Professional ratings
Review scores
| Source | Rating |
| AllMusic | Star Half star |
| Entertainment Weekly | A− |
| Now | Star |
| Punknews.org | link |
| Spin | A− |

==Track listing==

| No. | Title | Writer(s) | Length |
|---|---|---|---|
| 1. | "Bulls on Parade" |  | 5:17 |
| 2. | "Bullet in the Head" |  | 5:29 |
| 3. | "Born of a Broken Man" |  | 4:20 |
| 4. | "Killing in the Name" |  | 5:03 |
| 5. | "Calm Like a Bomb" |  | 4:50 |
| 6. | "Testify" |  | 3:22 |
| 7. | "Bombtrack" |  | 4:06 |
| 8. | "War Within a Breath" |  | 3:22 |
| 9. | "I'm Housin'" | Parrish Smith; Erick Sermon; | 4:47 |
| 10. | "Sleep Now in the Fire" |  | 4:11 |
| 11. | "People of the Sun" |  | 2:27 |
| 12. | "Guerrilla Radio" |  | 3:54 |
| 13. | "Kick Out the Jams" | Michael Davis; Wayne Kramer; Fred "Sonic" Smith; Dennis Thompson; Rob Tyner; | 3:21 |
| 14. | "Know Your Enemy" |  | 5:18 |
| 15. | "No Shelter" |  | 3:59 |
| 16. | "Freedom" |  | 7:05 |

Japan Bonus tracks
| No. | Title | Writer(s) | Length |
|---|---|---|---|
| 17. | "Microphone Fiend" | Eric Barrier; Rakim Allah; | 5:04 |
| 18. | "Beautiful World" | Gerald Casale; Mark Mothersbaugh; | 2:47 |

==DVD release==

Live at the Grand Olympic Auditorium was also released on DVD on December 9, 2003, two weeks after the CD release.
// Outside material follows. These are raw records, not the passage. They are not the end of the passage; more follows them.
(* ===== verification/Witness.v ===== *)
(** * Witnesses

    Each theorem with hypotheses is applied to the states of [Scenario], so
    its hypotheses hold of a run of the model. *)

From S2P Require Import Prelude GoJson Sha256 Bytes Domain Concrete Schema Reference Store Tx Keys Records Schedule Fence MutationRead Mutation MutationSpec NodeDelete DeleteSpec SubtreeSpec Sequence Scenario.

(** [run m st] names the outcome of a run that succeeds. *)
Ltac run_by H m st E :=
  let st' := fresh "st'" in let r := fresh "r" in
  destruct (run_ok m st H) as (st' & r & E); exists st', r.
Ltac run m st E :=
  let H := fresh "H" in assert (is_ok (m st) = true) as H by (vm_compute; reflexivity); run_by H m st E; clear H.

(** ** Mutations *)

Lemma applyMutation_invariants_witness : exists st' r, applyMutationAttempt the_env plan_b st_a = Ok (st', r) /\ StoreInv (tx_kv st').
Proof.
  run_by plan_b_runs (applyMutationAttempt the_env plan_b) st_a E. split; [exact E|].
  exact (applyMutation_invariants _ _ _ _ _ st_a_inv plan_b_ok E).
Defined.

Lemma applyMutation_forest_witness : exists st' r, applyMutationAttempt the_env plan_c st_b = Ok (st', r) /\ Forest (tx_kv st').
Proof.
  run_by plan_c_runs (applyMutationAttempt the_env plan_c) st_b E. split; [exact E|].
  exact (applyMutation_forest _ _ _ _ _ st_b_inv plan_c_ok st_b_forest E).
Defined.


Lemma applyMutation_audited_witness : exists st' r, applyMutationAttempt the_env plan_b st_a = Ok (st', r) /\ covered (tx_kv st_a) st'.
Proof.
  run_by plan_b_runs (applyMutationAttempt the_env plan_b) st_a E. split; [exact E|].
  exact (applyMutation_audited _ _ _ _ _ st_a_inv plan_b_ok E).
Defined.

Lemma applyMutation_replay_witness : exists st' r, applyMutationAttempt the_env plan_b st_a = Ok (st', r) /\
  applyMutationAttempt the_env plan_b st' = Ok (st', mkReceipt org 102%N no_digest (mr_ResultDigest r)).
Proof.
  run_by plan_b_runs (applyMutationAttempt the_env plan_b) st_a E. split; [exact E|].
  exact (applyMutation_replay the_env the_env plan_b (mkIdempotency "create-b" 102%N "fp" 100 "test") st_a _ _ _
           st_a_inv plan_b_ok eq_refl eq_refl plan_b_fresh E eq_refl).
Defined.


(** ** Parents and deletion *)

Lemma applyMutation_one_parent_witness : exists st' r, applyMutationAttempt the_env plan_b st_a = Ok (st', r) /\
  forall b, is_Some (fget (tx_kv st') (child_key org 102%N b)) <-> b = 101%N.
Proof.
  run_by plan_b_runs (applyMutationAttempt the_env plan_b) st_a E. split; [exact E|].
  refine (applyMutation_one_parent the_env plan_b 101%N st_a _ _ st_a_inv eq_refl _ plan_b_fresh E).
  intros _ b. apply st_a_edges. reflexivity.
Defined.

Lemma deleteNode_removes_witness : exists st' r, deleteNodeAttempt the_env delete_b st_b = Ok (st', r) /\
  StoreInv (tx_kv st') /\ removed_node org 102%N (tx_kv st_b) (tx_kv st').
Proof.
  run_by delete_b_runs (deleteNodeAttempt the_env delete_b) st_b E. split; [exact E|].
  destruct (deleteNode_removes the_env delete_b st_b _ _ st_b_inv E) as (HI & HR & _). split; [exact HI|exact HR].
Defined.

Lemma deleteNode_no_orphans_witness :
  exists st' r, deleteNodeAttempt the_env delete_b st_b = Ok (st', r) /\
  ~ (forall b, is_Some (fget (tx_kv st_b) (child_key org 101%N b)) <-> b = 102%N).
Proof.
  run_by delete_b_runs (deleteNodeAttempt the_env delete_b) st_b E. split; [exact E|].
  exact (deleteNode_no_orphans the_env delete_b st_b _ _ 101%N "dir" st_b_inv E st_b_root).
Defined.

Lemma DeleteSubtreeStep_safe_witness : exists st' r, DeleteSubtreeStep (fun _ => Ok 8%N) the_env 500%N st_job = Ok (st', r) /\
  StoreInv (tx_kv st') /\ exists job', job_step started_job job' /\ NoDup (j_Stack job').
Proof.
  run (DeleteSubtreeStep (fun _ => Ok 8%N) the_env 500%N) st_job E. split; [exact E|].
  destruct (DeleteSubtreeStep_safe (fun _ => Ok 8%N) the_env 500%N started_job st_job _ _ st_job_inv
    st_job_stored eq_refl eq_refl (NoDup_singleton _) ltac:(discriminate) E) as (HI & _ & job' & fin & Hs & Hn & _).
  split; [exact HI|]. exists job'. split; [exact Hs|exact Hn].
Defined.

Lemma removeRelationship_keeps_parent_witness :
  exists st' r, removeRelationshipAttempt the_env org 102%N "relates_to" 101%N st_b = Ok (st', r) /\ StoreInv (tx_kv st').
Proof.
  run (removeRelationshipAttempt the_env org 102%N "relates_to" 101%N) st_b E. split; [exact E|].
  destruct (removeRelationship_keeps_parent the_env org 102%N "relates_to" 101%N st_b _ _ st_b_inv E) as (HI & _). exact HI.
Defined.

(** ** References, scheduling, fence, counters *)

Lemma writeReferenceKeys_correct_witness : exists st' r, writeReferenceKeys org 101%N [mkReferenceKey "main" "a2"] st_a = Ok (st', r) /\
  forall t e, owner (tx_kv st') org t e = Some 101%N <-> mkReferenceKey t e ∈ [mkReferenceKey "main" "a2"].
Proof.
  pose proof (writeReferenceKeys_correct org 101%N [mkReferenceKey "main" "a2"] st_a (si_references _ st_a_inv) (NoDup_singleton _)) as H.
  run (writeReferenceKeys org 101%N [mkReferenceKey "main" "a2"]) st_a E. split; [exact E|].
  rewrite E in H. exact (proj1 (proj2 H)).
Defined.

Lemma scheduleSearchChange_refines_witness : exists st' w, scheduleSearchChange 300 org 101%N searchChangeAccess st_a = Ok (st', w) /\
  WorkInv (tx_kv st') /\ fget (tx_kv st') (searchGenerationKey org 101%N) = Some (VCounter (w_Generation w)).
Proof.
  run (scheduleSearchChange 300 org 101%N searchChangeAccess) st_a E. split; [exact E|].
  destruct (scheduleSearchChange_refines 300 org 101%N searchChangeAccess st_a _ _ (si_work _ st_a_inv) E) as (HI & _ & Hg & _).
  split; [exact HI|exact Hg].
Defined.

Lemma ActivateStrict_detects_writes_witness : exists st' ev, readStrictEvidence st0 = Ok (st', ev) /\
  exists st2 u, fence_writes [(org, 101%N)] st0 = Ok (st2, u) /\ is_ok (ActivateStrict ev strict_on st2) = false.
Proof.
  run readStrictEvidence st0 E. split; [exact E|].
  run (fence_writes [(org, 101%N)]) st0 E2. split; [exact E2|]. destruct r0.
  exact (ActivateStrict_detects_writes st0 _ _ [(org, 101%N)] _ _ strict_on st0_fence E E2 ltac:(discriminate) eq_refl (fun b => eq_refl)).
Defined.

Lemma advanceRepairCheckpoint_forward_witness : exists st' u, advanceRepairCheckpoint NoPhase first_checkpoint st0 = Ok (st', u) /\
  stored_checkpoint (tx_kv st') "r1" = Some first_checkpoint.
Proof.
  run (advanceRepairCheckpoint NoPhase first_checkpoint) st0 E. split; [exact E|].
  exact (proj1 (advanceRepairCheckpoint_forward NoPhase first_checkpoint st0 _ _ E)).
Defined.

(** The verified ancestors of [plan_c]. *)
Definition ancestors_c : gmap uuid mutationSource :=
  outcome (checkGraphRecords org (ge_Records (mp_Graph plan_c))) st_b ∅.

Lemma parent_walks_terminate_witness :
  exists st' u, checkParentChain org 103%N 102%N ancestors_c st_b = Ok (st', u) /\
  walkChain (chain_fuel ancestors_c) 103%N ancestors_c ∅ 102%N <> None.
Proof.
  run (checkParentChain org 103%N 102%N ancestors_c) st_b E. split; [exact E|].
  exact (proj1 (parent_walks_terminate plan_c absentSource absentNode ancestors_c 102%N st_b _ _ eq_refl E)).
Defined.

Definition counter_history : list counter_op := [OpAllocate org "TASK"; OpSeed org "TASK" 40; OpAllocate org "BUG"; OpAllocate org "TASK"].

Lemma sequence_unique_witness : exists st' outs, run_ops the_env counter_history st0 = Ok (st', outs) /\
  numbers org "TASK" outs = [1; 41]%Z /\ NoDup (numbers org "TASK" outs).
Proof.
  run (run_ops the_env counter_history) st0 E. split; [exact E|].
  destruct (sequence_unique the_env counter_history org "TASK" st0 _ _ 0 E ltac:(repeat constructor; discriminate) eq_refl) as (z & _ & _ & _ & Hn & _).
  split; [|exact Hn].
  assert (match run_ops the_env counter_history st0 with Ok (_, outs) => numbers org "TASK" outs | Err _ => [] end = [1; 41]%Z) as Hv by (vm_compute; reflexivity).
  rewrite E in Hv. exact Hv.
Defined.

Lemma sequence_overflow_witness : AllocateSequenceByKey the_env org "TASK" top_counter = Err ErrOther.
Proof. apply (sequence_overflow the_env org "TASK" top_counter). vm_compute. reflexivity. Defined.

Lemma outbox_versions_witness : exists w, outbox_writes NewOutboxWriter [["x"]; ["y"; "z"]] = Ok w /\
  (ow_entries w).*2 = ["x"; "y"; "z"] /\ NoDup (ow_entries w).*1.
Proof.
  eexists. split; [reflexivity|].
  destruct (outbox_versions [["x"]; ["y"; "z"]] _ eq_refl) as (H & _ & Hn & _). split; [exact H|exact Hn].
Defined.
The track listing varies from the CD and some tracks are recordings of the opposite night.

===Track listing===
1. "Bulls on Parade"
2. "Bombtrack"
3. "Calm Like a Bomb"
4. "Bullet in the Head"
5. "Sleep Now in the Fire"
6. "War Within a Breath"
7. "I'm Housin'"
8. "Killing in the Name"
9. "Born of a Broken Man"
10. "No Shelter"
11. "Guerrilla Radio"
12. "How I Could Just Kill a Man"
13. "Kick Out the Jams"
14. "Testify"
15. "Freedom"

- "Beautiful World" was included as well in the Japanese release of the DVD.

===Bonus material===
- "People of the Sun" and "Know Your Enemy"
- 2000 Democratic National Convention performance, featuring:
1. "Bulls on Parade"
2. "Testify"
3. "Guerrilla Radio"
4. "Sleep Now in the Fire"
5. "Freedom"
6. "Killing In The Name"
- Video clips for "How I Could Just Kill a Man" and "Bombtrack"

==Personnel==
- Zack de la Rocha – vocals
- Tim Commerford – bass
- Brad Wilk – drums
- Tom Morello – guitar
- Rick Rubin – CD producer
- Rich Costey – CD mixer
- Jeff Richter – DVD director
- Chris Palladino – DVD producer
- Aimee Macauley – art director

==Charts==

Chart performance for Live at the Grand Olympic Auditorium
| Chart (2003) | Peak position |
|---|---|
| Australian Albums (ARIA) | 69 |
| Canadian Albums (Nielsen Soundscan) | 70 |
| French Albums (SNEP) | 101 |
| New Zealand Albums (RMNZ) | 34 |
| US Billboard 200 | 94 |

==Certifications==

Certifications for Live at the Grand Olympic Auditorium
| Region | Certification | Certified units/sales |
| Australia (ARIA) | Platinum | 70,000^{^} |
^{^} Shipments figures based on certification alone.